I have a pandas dataframe df:
df = pd.DataFrame({'year': [2018, 2018,2018,2018,2018,2018],
'month': [8, 8,8,8,8,8],
'day': [3,3,3,3,3,3],
'hour': [11, 12,12,9,7,2],
'minute': [00, 00,00,00,00,00],
'second': [0, 0,0,0,0,0]})
df['X'] = [3,5,4,1,8,2]
I then specify a list of attributes required to convert to datetime (which match some,but not per se all, of the column names in df): L = ['year', 'month', 'day', 'hour', 'minute', 'second'] How do I then get a datetime column based on the the attributes specified in the list L?
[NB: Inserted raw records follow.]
Lemma str_replace_absent query call dst :
  (∀ before after, query ≠ before ++ call ++ after) → str_replace query call dst = query.
Proof.
  intros Hno. unfold str_replace. destruct (strstr query call) as [pos|] eqn:Hp; [|done].
  apply strstr_spec in Hp as ((rest & Hd) & _). destruct (Hno (take pos query) rest). by rewrite <-Hd, take_drop.
Qed.

(** C35: the parser hook replaces the text of a call.  Take a query the grammar accepts,
    whose first statement is not CREATE INFERENCE FUNCTION and calls functions with names
    of at most two parts, and inference functions with columns for arguments.  Let [c] be
    the first call of an inference function that the walk over a SELECT (or the SELECT of
    an EXPLAIN) meets, and [call_text c] its text as the hook rebuilds it: the name and,
    in parentheses, the columns one after the other, without commas or blanks.  Where this
    text occurs in the query, the hook parses the query with the first occurrence replaced
    by the sub-query of the function in parentheses.  Where it does not occur (a call
    written with blanks or with several arguments), or where there is no such call, it
    parses the query as it is. *)
Theorem aqua_parser_rewrites query stmt rest :
  raw_parser query = stmt :: rest → (∀ names path, stmt ≠ CreateNUDFStmt names path) →
  (∀ node, stmt_tree stmt = Some node → tree_ok node ∧ ∀ c, first_nudf node = Some c → ctx_ok c) →
  no_nul query → zlen query <= 268435456 →
  (∀ node c before after, stmt_tree stmt = Some node → first_nudf node = Some c →
     first_occurrence query before (call_text c) after →
     aqua_parser cat query = Ok (raw_parser (before ++ [40] ++ nudf_query c ++ [41] ++ after)))
  ∧ ((∀ node c before after, stmt_tree stmt = Some node → first_nudf node = Some c → query ≠ before ++ call_text c ++ after) →
     aqua_parser cat query = Ok (raw_parser query)).
Proof.
  intros Hp Hnc Htree Hq Hql.
  assert (aqua_parser cat query = Ok (raw_parser (default query (node ← stmt_tree stmt; c ← first_nudf node;
            Some (str_replace query (call_text c) (nudf_query c)))))) as ->.
  { unfold aqua_parser. rewrite Hp. destruct stmt as [node|[node| | |]|names path|]; try done; [| |by destruct (Hnc names path)];
      destruct (Htree node eq_refl) as [Ht Hc]; cbn [mbind res_bind]; rewrite (select_parser_ok node query Ht Hc Hq Hql); destruct (first_nudf node) eqn:Hx; cbn; by rewrite ?Hx. }
  split.
  - intros node c before after -> Hc Hocc. cbn [mbind option_bind]. rewrite Hc. simpl. by rewrite (str_replace_occurs query before _ after).
  - intros Hno. destruct (stmt_tree stmt) as [node|]; [|done]. cbn [mbind option_bind]. destruct (first_nudf node) as [c|] eqn:Hc; [|done].
    simpl. by rewrite str_replace_absent by eauto.
Qed.
End hook.

(** ** The catalog *)

Record cat_ok (cat : list pg_nudf_row) : Prop := {
  cat_oids : NoDup (oid <$> cat);
  cat_names : NoDup (nudfname <$> cat);
  cat_lengths : Forall (λ r, (length (nudfname r) <= 63)%nat) cat
}.

Lemma name_eq_short a b : (length a <= 63)%nat → (length b <= 63)%nat → name_eq a b = bool_decide (a = b).
Proof. intros Ha Hb. unfold name_eq. by rewrite !take_ge by lia. Qed.

Lemma search_None cat n : search_nudf cat n = None → ∀ r, r ∈ cat → name_eq (nudfname r) n = false.
Proof. intros Hs r Hr. apply (List.find_none _ _ Hs). by apply list_elem_of_In. Qed.

Lemma search_app cat r n :
  search_nudf (cat ++ [r]) n = match search_nudf cat n with Some x => Some x | None => if name_eq (nudfname r) n then Some r else None end.
Proof.
  unfold search_nudf. induction cat as [|x cat IH]; simpl; [done|]. by destruct (name_eq (nudfname x) n).
Qed.

(** C36: the catalog of inference functions.  [NUDFCreate] refuses a name that is
    taken; otherwise, given an unused oid, it adds a row: oids and names stay
    unique, looking up the name returns the query that was stored, and what other
    names find is unchanged. *)
Theorem NUDFCreate_correct `{NudfEnv} cat name query :
  cat_ok cat → (length name <= 63)%nat → (∀ l, GetNewOid l ∉ l) →
  match search_nudf cat name with
  | Some _ => NUDFCreate cat name (Some query) = Ereport exists_msg
  | None => ∃ cat' o, NUDFCreate cat name (Some query) = Ok (cat', o) ∧ cat_ok cat'
      ∧ search_nudf cat' name = Some (mkNudf o name query)
      ∧ ∀ n, (length n <= 63)%nat → n ≠ name → search_nudf cat' n = search_nudf cat n
  end.
Proof.
  intros [Ho Hn Hl] Hname Hfresh. unfold NUDFCreate. destruct (search_nudf cat name) eqn:Hs; [done|].
  set (o := GetNewOid (oid <$> cat)). assert (namestrcpy name = name) as -> by (apply take_ge; lia).
  pose proof (search_None _ _ Hs) as Hnone. pose proof (Hfresh (oid <$> cat)) as Hof. fold o in Hof.
  assert (∀ r, r ∈ cat → oid r ≠ o ∧ nudfname r ≠ name) as Hdiff.
  { intros r Hr. split; [intros Heq; apply Hof; rewrite <-Heq; apply list_elem_of_fmap; eauto|].
    intros Heq. specialize (Hnone r Hr). rewrite name_eq_short, Heq, bool_decide_true in Hnone; try done. by rewrite Heq. }
  unfold CatalogTupleInsert. rewrite check_true.
  - cbn [mbind res_bind]. eexists _, _. split; [done|]. split; [split|split].
    + rewrite fmap_app. apply NoDup_app. split; [done|]. split; [|apply NoDup_singleton].
      intros x Hx ->%list_elem_of_singleton. done.
    + rewrite fmap_app. apply NoDup_app. split; [done|]. split; [|apply NoDup_singleton].
      intros x (r & -> & Hr)%list_elem_of_fmap Hx%list_elem_of_singleton. by apply (Hdiff r Hr).
    + apply Forall_app_2; [done|by apply Forall_singleton].
    + rewrite search_app, Hs. simpl. by rewrite name_eq_short, bool_decide_true by done.
    + intros n Hnl Hne. rewrite search_app. simpl. destruct (search_nudf cat n); [done|].
      by rewrite name_eq_short, bool_decide_false by done.
  - apply negb_true_iff. destruct (existsb _ cat) eqn:He; [|done].
    apply existsb_exists in He as (r & Hr%list_elem_of_In & Hor). simpl in Hor. destruct (Hdiff r Hr) as [H1 H2].
    rewrite name_eq_short, bool_decide_false, orb_false_r in Hor; try done; [lia|].
    rewrite Forall_forall in Hl. by apply Hl.
Qed.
Filter columns by list and pass to to_datetime
:
df['dates'] = pd.to_datetime(df[L])
print (df)
year month day hour minute second X dates
0 2018 8 3 11 0 0 3 2018-08-03 11:00:00
1 2018 8 3 12 0 0 5 2018-08-03 12:00:00
2 2018 8 3 12 0 0 4 2018-08-03 12:00:00
3 2018 8 3 9 0 0 1 2018-08-03 09:00:00
4 2018 8 3 7 0 0 8 2018-08-03 07:00:00
5 2018 8 3 2 0 0 2 2018-08-03 02:00:00